Jueves, 25.04.2019 - 14:38 h
Las empresas discrepan en el calendario de cierre

Endesa pide a Iberdrola una negociación tutelada por el Gobierno en las nucleares

El Ministerio de Transición Ecológica diseña un plan de cierre escalonado de instalaciones que sitúa el fin de su vida útil en una media de 45 años.

Almaraz I se enganchó a la red en el año 1980.
Almaraz I se enganchó a la red en el año 1980.

Endesa, Iberdrola y Naturgy no logran ponerse de acuerdo sobre el cierre de la central nuclear de Almaraz (Cáceres). En realidad, no están de acuerdo en el calendario de cierre del parque nuclear en su conjunto, siete grupos que cumplen 40 años entre los años 2023 y 2028. El desacuerdo es profundo y Endesa ha comunicado a sus socios -y rivales- que solicitará al Gobierno y a la empresa pública de residuos Enresa que tutelen las negociaciones entre empresas para encontrar una salida que satisfaga a todas las partes.

Almaraz ha sido un primer asalto para medir fuerzas. No ha habido acuerdo entre sus propietarios, que deben decidir antes del 31 de marzo el periodo para el que solicitarán licencia de funcionamiento. Endesa quiere mantener las centrales abiertas al menos durante 50 años mientras que Iberdrola y Naturgy quieren el cierre a los 40. En la central extremeña, las espadas siguen en alto. Naturgy ha propuesto a Iberdrola y Endesa una asamblea extraordinaria en enero con un único punto en el orden del día: el futuro de la central nuclear.

Iberdrola, por su parte, se limita a señalar que mantiene "voluntad de diálogo (con sus socios) con el fin de facilitar una posible solución, explorando todas las alternativas posibles".

Las perspectivas de acuerdo no son buenas. Hay recelo entre las compañías. En los contactos con el Ministerio de Transición Ecológica han sacado en claro que el plan del Ejecutivo es cerrar el parque nuclear de forma escalonada, de forma que la edad media de "jubilación" de instalaciones sea de 45 años. Esa edad media supone que algunas de las centrales llegarán a los 50 años y otras cerrarán a los 40.

Quién paga la factura

La cuestión que alimenta los recelos es quién paga el coste de cierre, desmantelamiento y tratamiento de residuos.
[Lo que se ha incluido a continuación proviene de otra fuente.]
(* ===== verification/Db.v ===== *)
(** * The schema ([postgres/migrations/*.sql])

    The six tables of the mempher schema as lists of rows, their CHECK
    constraints and keys as decidable predicates, and the statements the
    adapter composes: an INSERT, UPDATE or DELETE evaluates the constraints the
    schema declares and raises their SQLSTATE, leaving the table as it was.
    A nullable column is an [option]; instants are nanoseconds on the scale of
    [GoTime]. *)

From S2P Require Export Types Server.

#[local] Open Scope Z_scope.

(** ** Rows *)

Record ScopeRow : Type := MkScopeRow {
  sr_id : string;
  sr_last_seq : Z;
  sr_created : Z;
}.

Record EpisodeRow : Type := MkEpisodeRow {
  er_id : N;
  er_scope : string;
  er_seq : Z;
  er_content : string;
  er_role : string;
  er_actor : string;
  er_source : string;
  er_occurred : Z;
  er_ingested : Z;
  er_binding : gmap string string;
}.

Record EncodingRow : Type := MkEncodingRow {
  nr_episode : N;
  nr_model : string;
  nr_scope : string;
  nr_ingested : Z;
  nr_vec : Vector;
  nr_surprise : float32;
  nr_encoded : Z;
}.

Record JobRow : Type := MkJobRow {
  jr_id : N;
  jr_kind : string;
  jr_scope : string;
  jr_episodes : list N;
  jr_state : string;
  jr_attempts : Z;
  jr_max_attempts : Z;
  jr_run_after : Z;
  jr_leased_until : option Z;
  jr_leased_by : option string;
  jr_last_error : option string;
  jr_created : Z;
  jr_updated : Z;
}.

(** [valid] is a tstzrange, [from, to): an absent upper bound is unbounded. *)
Record FactRow : Type := MkFactRow {
  gr_id : N;
  gr_scope : string;
  gr_extractor : string;
  gr_subject : string;
  gr_predicate : string;
  gr_object : string;
  gr_statement : string;
  gr_from : Z;
  gr_to : option Z;
  gr_confidence : float32;
  gr_episodes : list N;
  gr_asserted : Z;
  gr_updated : Z;
}.

Record ExtractionRow : Type := MkExtractionRow {
  xt_episode : N;
  xt_extractor : string;
  xt_scope : string;
  xt_ingested : Z;
  xt_count : Z;
  xt_at : Z;
}.

#[export] Instance ScopeRow_eq_dec : EqDecision ScopeRow. Proof. solve_decision. Defined.
#[export] Instance EpisodeRow_eq_dec : EqDecision EpisodeRow. Proof. solve_decision. Defined.
#[export] Instance EncodingRow_eq_dec : EqDecision EncodingRow. Proof. solve_decision. Defined.
#[export] Instance JobRow_eq_dec : EqDecision JobRow. Proof. solve_decision. Defined.
#[export] Instance FactRow_eq_dec : EqDecision FactRow. Proof. solve_decision. Defined.
#[export] Instance ExtractionRow_eq_dec : EqDecision ExtractionRow. Proof. solve_decision. Defined.

(** The database: whether [Migrate] has run, the schema's vector width, the
    tables, and how many ids the server has minted. *)
Record Db : Type := MkDb {
  db_ready : bool;
  db_dims : Z;
  db_scopes : list ScopeRow;
  db_episodes : list EpisodeRow;
  db_encodings : list EncodingRow;
  db_jobs : list JobRow;
  db_facts : list FactRow;
  db_extractions : list ExtractionRow;
  db_minted : nat;
}.

Definition set_scopes (l : list ScopeRow) (d : Db) : Db :=
  MkDb (db_ready d) (db_dims d) l (db_episodes d) (db_encodings d) (db_jobs d) (db_facts d)
    (db_extractions d) (db_minted d).
Definition set_episodes (l : list EpisodeRow) (d : Db) : Db :=
  MkDb (db_ready d) (db_dims d) (db_scopes d) l (db_encodings d) (db_jobs d) (db_facts d)
    (db_extractions d) (db_minted d).
Definition set_encodings (l : list EncodingRow) (d : Db) : Db :=
  MkDb (db_ready d) (db_dims d) (db_scopes d) (db_episodes d) l (db_jobs d) (db_facts d)
    (db_extractions d) (db_minted d).
Definition set_jobs (l : list JobRow) (d : Db) : Db :=
  MkDb (db_ready d) (db_dims d) (db_scopes d) (db_episodes d) (db_encodings d) l (db_facts d)
    (db_extractions d) (db_minted d).
Definition set_facts (l : list FactRow) (d : Db) : Db :=
  MkDb (db_ready d) (db_dims d) (db_scopes d) (db_episodes d) (db_encodings d) (db_jobs d) l
    (db_extractions d) (db_minted d).
Definition set_extractions (l : list ExtractionRow) (d : Db) : Db :=
  MkDb (db_ready d) (db_dims d) (db_scopes d) (db_episodes d) (db_encodings d) (db_jobs d)
    (db_facts d) l (db_minted d).
Definition set_minted (n : nat) (d : Db) : Db :=
  MkDb (db_ready d) (db_dims d) (db_scopes d) (db_episodes d) (db_encodings d) (db_jobs d)
    (db_facts d) (db_extractions d) n.

(** What an operation of the adapter is: database in, database and outcome out. *)
Abbreviation dbop := (op Error Db).

(** A statement against a schema that is not there. *)
Definition on_schema {A} (m : dbop A) : dbop A :=
  fun d => if db_ready d then m d else (d, Err (EPg pgerrcodeUndefinedTable)).

(** A statement with text parameters. *)
Definition with_text {Sv : Server} {A} (texts : list string) (m : dbop A) : dbop A :=
  fun d => if forallb pg_text texts then m d else (d, Err (EPg pgerrcodeBadText)).

(** [LIMIT n]. *)
Definition sql_limit {A} (n : Z) (l : list A) : list A := take (Z.to_nat n) l.

Lemma keeps_on_schema {A} R `{!Reflexive R} (m : dbop A) : keeps R m -> keeps R (on_schema m).
Proof. intros Hm d. unfold on_schema. destruct (db_ready d); [apply Hm|done]. Qed.

Lemma keeps_with_text {Sv : Server} {A} R `{!Reflexive R} l (m : dbop A) :
  keeps R m -> keeps R (with_text l m).
Proof. intros Hm d. unfold with_text. destruct (forallb pg_text l); [apply Hm|done]. Qed.

Lemma reads_on_schema {A} (k : Db -> res A) : reads (on_schema (fun d => (d, k d))).
Proof. intros d. unfold on_schema. by destruct (db_ready d). Qed.

#[export] Hint Resolve reads_on_schema : mempher.

(** ** Constraints *)

Definition between (lo hi z : Z) : bool := (lo <=? z) && (z <=? hi).

Definition pg_length (s : string) : Z := rune_count s.

Definition scope_checks (r : ScopeRow) : bool :=
  between 1 200 (pg_length (sr_id r)) && (0 <=? sr_last_seq r).

Definition episode_checks (r : EpisodeRow) : bool :=
  (0 <? er_seq r) && between 1 1048576 (pg_length (er_content r)) &&
  one_of (er_role r) ["user"; "assistant"; "system"; "tool"; "observation"] &&
  between 1 100 (pg_length (er_source r)) && (pg_length (er_actor r) <=? 200) &&
  (Z.of_nat (size (er_binding r)) <=? 32).

(** [x >= 0 AND x <= 1] on a real: PostgreSQL orders NaN above every number. *)
Definition pg_in_unit (x : float32) : bool :=
  negb (is_nan x) && negb (f_ltb x f_zero) && negb (f_gtb x (f32_of_Z 1)).

Definition encoding_checks (dims : Z) (r : EncodingRow) : bool :=
  pg_in_unit (nr_surprise r) &&
  between 1 200 (pg_length (nr_model r)) && (Dimensions (nr_vec r) =? dims).

Definition job_checks (r : JobRow) : bool :=
  one_of (jr_kind r) ["encode"; "extract"] &&
  one_of (jr_state r) ["pending"; "running"; "done"; "dead"] &&
  (0 <? Z.of_nat (length (jr_episodes r))) &&
  ((0 <=? jr_attempts r) && (0 <? jr_max_attempts r) && (jr_attempts r <=? jr_max_attempts r)) &&
  Bool.eqb (String.eqb (jr_state r) "running")
    (bool_decide (is_Some (jr_leased_until r)) && bool_decide (is_Some (jr_leased_by r))).

(** [facts_valid_bounded]: a range with a finite lower bound is empty when its
    upper bound does not exceed it. *)
Definition range_ok (lo : Z) (hi : option Z) : bool :=
  match hi with Some h => lo <? h | None => true end.

(** [&&] on ranges. *)
Definition ranges_overlap (lo : Z) (hi : option Z) (lo' : Z) (hi' : option Z) : bool :=
  match hi with Some h => lo' <? h | None => true end &&
  match hi' with Some h' => lo <? h' | None => true end.

Definition fact_checks (r : FactRow) : bool :=
  between 1 200 (pg_length (gr_extractor r)) && between 1 200 (pg_length (gr_subject r)) &&
  between 1 100 (pg_length (gr_predicate r)) && between 1 1000 (pg_length (gr_object r)) &&
  between 1 4000 (pg_length (gr_statement r)) &&
  negb (contains_func IsSpace (gr_predicate r)) &&
  (0 <? Z.of_nat (length (gr_episodes r))) && range_ok (gr_from r) (gr_to r) &&
  pg_in_unit (gr_confidence r).

Definition extraction_checks (r : ExtractionRow) : bool :=
  (0 <=? xt_count r) && between 1 200 (pg_length (xt_extractor r)).

(** Keys. *)
Definition has_scope (d : Db) (s : string) : bool :=
  bool_decide (s ∈ map sr_id (db_scopes d)).
Definition has_episode (d : Db) (id : N) : bool :=
  bool_decide (id ∈ map er_id (db_episodes d)).

(** [jobs_inflight_key]: the rows it covers and their key. *)
Definition inflight (r : JobRow) : bool := one_of (jr_state r) ["pending"; "running"].
Definition job_key (r : JobRow) : string * string * list N :=
  (jr_kind r, jr_scope r, jr_episodes r).
Definition inflight_keys (l : list JobRow) : list (string * string * list N) :=
  map job_key (List.filter inflight l).

Definition fact_key (r : FactRow) : string * string * string * string * string :=
  (gr_scope r, gr_extractor r, gr_subject r, gr_predicate r, gr_object r).
(** Two rows the temporal primary key forbids together. *)
Definition facts_clash (r r' : FactRow) : bool :=
  bool_decide (fact_key r = fact_key r') &&
  ranges_overlap (gr_from r) (gr_to r) (gr_from r') (gr_to r').

Definition encoding_key (r : EncodingRow) : N * string := (nr_episode r, nr_model r).
Definition extraction_key (r : ExtractionRow) : N * string := (xt_episode r, xt_extractor r).

(** ** Well-formed databases

    What the constraints guarantee, table by table, and what minting adds. *)

Section WellFormed.
Context `{Sv : Server}.

Definition minted (d : Db) (id : N) : Prop := exists k, (k < db_minted d)%nat /\ id = uuidv7 k.

Record scopes_ok (d : Db) : Prop := {
  so_ids : NoDup (map sr_id (db_scopes d));
  so_rows : Forall (fun r => scope_checks r = true) (db_scopes d);
}.

Record episodes_ok (d : Db) : Prop := {
  eo_ids : NoDup (map er_id (db_episodes d));
  eo_seqs : NoDup (map (fun r => (er_scope r, er_seq r)) (db_episodes d));
  eo_rows : Forall (fun r => episode_checks r = true /\ minted d (er_id r) /\
              exists s, s ∈ db_scopes d /\ sr_id s = er_scope r /\ er_seq r <= sr_last_seq s)
              (db_episodes d);
}.

(** The scope and the ingestion time copied into a projection's row are those of
    the episode it names. *)
Definition copied_from (d : Db) (id : N) (scope : string) (ingested : Z) : Prop :=
  exists e, e ∈ db_episodes d /\ er_id e = id /\ er_scope e = scope /\ er_ingested e = ingested.

Record encodings_ok (d : Db) : Prop := {
  no_keys : NoDup (map encoding_key (db_encodings d));
  no_rows : Forall (fun r => encoding_checks (db_dims d) r = true /\
              copied_from d (nr_episode r) (nr_scope r) (nr_ingested r)) (db_encodings d);
}.

Record jobs_ok (d : Db) : Prop := {
  jo_ids : NoDup (map jr_id (db_jobs d));
  jo_inflight : NoDup (inflight_keys (db_jobs d));
  jo_rows : Forall (fun r => job_checks r = true /\ has_scope d (jr_scope r) = true /\
              minted d (jr_id r)) (db_jobs d);
}.

Record facts_ok (d : Db) : Prop := {
  fo_ids : NoDup (map gr_id (db_facts d));
  fo_key : ForallOrdPairs (fun r r' => facts_clash r r' = false) (db_facts d);
  fo_rows : Forall (fun r => fact_checks r = true /\ minted d (gr_id r) /\
              Forall (fun id => exists e, e ∈ db_episodes d /\ er_id e = id /\
                                  er_scope e = gr_scope r) (gr_episodes r)) (db_facts d);
}.

Record extractions_ok (d : Db) : Prop := {
  xo_keys : NoDup (map extraction_key (db_extractions d));
  xo_rows : Forall (fun r => extraction_checks r = true /\
              copied_from d (xt_episode r) (xt_scope r) (xt_ingested r)) (db_extractions d);
}.

Record db_ok (d : Db) : Prop := {
  ok_scopes : scopes_ok d;
  ok_episodes : episodes_ok d;
  ok_encodings : encodings_ok d;
  ok_jobs : jobs_ok d;
  ok_facts : facts_ok d;
  ok_extractions : extractions_ok d;
}.

Definition empty_db (dims : Z) : Db := MkDb true dims [] [] [] [] [] [] 0.

Lemma empty_db_ok dims : db_ok (empty_db dims).
Proof. split; split; simpl; constructor. Qed.

(** A table's invariant reads the table, the keys it refers to and the mint. *)
Lemma minted_mono d d' id :
  (db_minted d <= db_minted d')%nat -> minted d id -> minted d' id.
Proof. intros ? (k & ? & ->). exists k. split; [lia|done]. Qed.

Lemma minted_fresh `{!ServerLaws Sv} d : ~ minted d (uuidv7 (db_minted d)).
Proof. intros (k & ? & Hk%uuidv7_inj). lia. Qed.

Lemma has_scope_elem d s : has_scope d s = true <-> s ∈ map sr_id (db_scopes d).
Proof. apply bool_decide_eq_true. Qed.

Lemma scopes_ok_mono d d' : db_scopes d' = db_scopes d -> scopes_ok d -> scopes_ok d'.
Proof. intros Hs [? ?]. split; by rewrite Hs. Qed.

Lemma jobs_ok_mono d d' :
  db_jobs d' = db_jobs d -> (db_minted d <= db_minted d')%nat ->
  (forall s, has_scope d s = true -> has_scope d' s = true) ->
  jobs_ok d -> jobs_ok d'.
Proof.
  intros Hj Hm Hs [Hi Hk Hr]. split; rewrite Hj; [done|done|].
  eapply Forall_impl; [exact Hr|]. naive_solver eauto using minted_mono.
Qed.

Lemma copied_from_mono d d' id scope ing :
  (forall e, e ∈ db_episodes d -> e ∈ db_episodes d') ->
  copied_from d id scope ing -> copied_from d' id scope ing.
Proof. unfold copied_from. naive_solver. Qed.

Lemma encodings_ok_mono d d' :
  db_encodings d' = db_encodings d -> db_dims d' = db_dims d ->
  (forall e, e ∈ db_episodes d -> e ∈ db_episodes d') ->
  encodings_ok d -> encodings_ok d'.
Proof.
  intros Hn Hd He [Hk Hr]. split; rewrite Hn; [done|]. rewrite Hd.
  eapply Forall_impl; [exact Hr|]. intros r [? ?]. eauto using copied_from_mono.
Qed.

Lemma extractions_ok_mono d d' :
  db_extractions d' = db_extractions d ->
  (forall e, e ∈ db_episodes d -> e ∈ db_episodes d') ->
  extractions_ok d -> extractions_ok d'.
Proof.
  intros Hn He [Hk Hr]. split; rewrite Hn; [done|].
  eapply Forall_impl; [exact Hr|]. intros r [? ?]. eauto using copied_from_mono.
Qed.

Lemma facts_ok_mono d d' :
  db_facts d' = db_facts d -> (db_minted d <= db_minted d')%nat ->
  (forall e, e ∈ db_episodes d -> e ∈ db_episodes d') ->
  facts_ok d -> facts_ok d'.
Proof.
  intros Hf Hm He [Hi Hk Hr]. split; rewrite Hf; [done|done|].
  eapply Forall_impl; [exact Hr|]. intros r (? & ? & Hp). split; [done|].
  split; [by eapply minted_mono|]. eapply Forall_impl; [exact Hp|]. naive_solver.
Qed.

(** An operation that touches the jobs alone. *)
Lemma set_jobs_ok d l n :
  (db_minted d <= n)%nat -> db_ok d -> jobs_ok (set_jobs l (set_minted n d)) ->
  db_ok (set_jobs l (set_minted n d)).
Proof.
  intros Hn [[? ?] [? ? Hr] ? ? ? ?] Hj. split; [by split| | |done| |].
  - split; [done|done|]. eapply Forall_impl; [exact Hr|].
    intros r (? & ? & ?). split; [done|]. split; [|done]. by eapply minted_mono.
  - by apply (encodings_ok_mono d).
  - by apply (facts_ok_mono d).
  - by apply (extractions_ok_mono d).
Qed.

End WellFormed.

#[export] Hint Resolve minted_mono empty_db_ok : mempher.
Las eléctricas, y así está recogido en los estatutos de la empresa pública Enresa, deben hacerse cargo de todo el proceso. Por eso pagan una tasa con la que han acumulado algo más de 5.300 millones. El problema es que esa cantidad no cubre ni de lejos los costes estimados por Enresa para el cierre de todas las instalaciones, que superan los 14.000 millones.

Gráfico de residuos nucleares
Gráfico de residuos nucleares

Endesa desconfía. Cree que Iberdrola y Naturgy buscan el cierre de Almaraz para dejar de pagar a Enresa. La sociedad pública funciona con el criterio de caja única y si alguna de las partes dejara de cumplir, alguien tendría que asumir la factura. 

De ahí que, además de la tutela del Gobierno, Endesa haya solicitado la participación de Enresa en las negociaciones. Es una forma de indicar a Iberdrola y en menor medida a Naturgy -que sólo participa en la central de Trillo además de Almaraz- que no se abandona la mesa de juego a mitad de partida.

Dos centrales, tres años

A favor de las tesis de Endesa pesan informes atribuidos a Enresa en los que se considera imposible cerrar y demantelar a corto plazo más allá de dos centrales y siempre que los cierres se produzcan con un intervalo de tres años. Es la consecuencia de la complejidad de los procesos de cierre; la falta de un Plan de Residuos actualizado -el vigente es del año 2006-; la paralización del Almacén Temporal Centralizado de Villar de Cañas (Cuenca), y el elevado coste del desmantelamiento -más caro cuanto más cerca del cese de operaciones-.

No hay soluciones rápidas o baratas. El Consejo de Seguridad Nuclear (CSN) estima en sus documentos que el coste de un proceso de desmantelamiento está entre el 1 y el 2% del valor de la energía producida por la central. Las empresas no cuantifican ese valor, pero supera con mucho los en torno a 5.000 millones que las compañías han aportado desde 1985 a Enresa.

El proceso -da igual el horizonte temporal- implica un enorme esfuerzo logístico. La Agencia de Energía Nuclear de la OCDE estima que el volumen medio de los residuos generados durante el desmantelamiento de una central nuclear está entre los 10.000 y los 15.000 metros cúbicos por cada gigavatio eléctrico de potencia de la central desmantelada. La potencia del parque nuclear es de 7,8 Gigawatios, según datos de Foro Nuclear.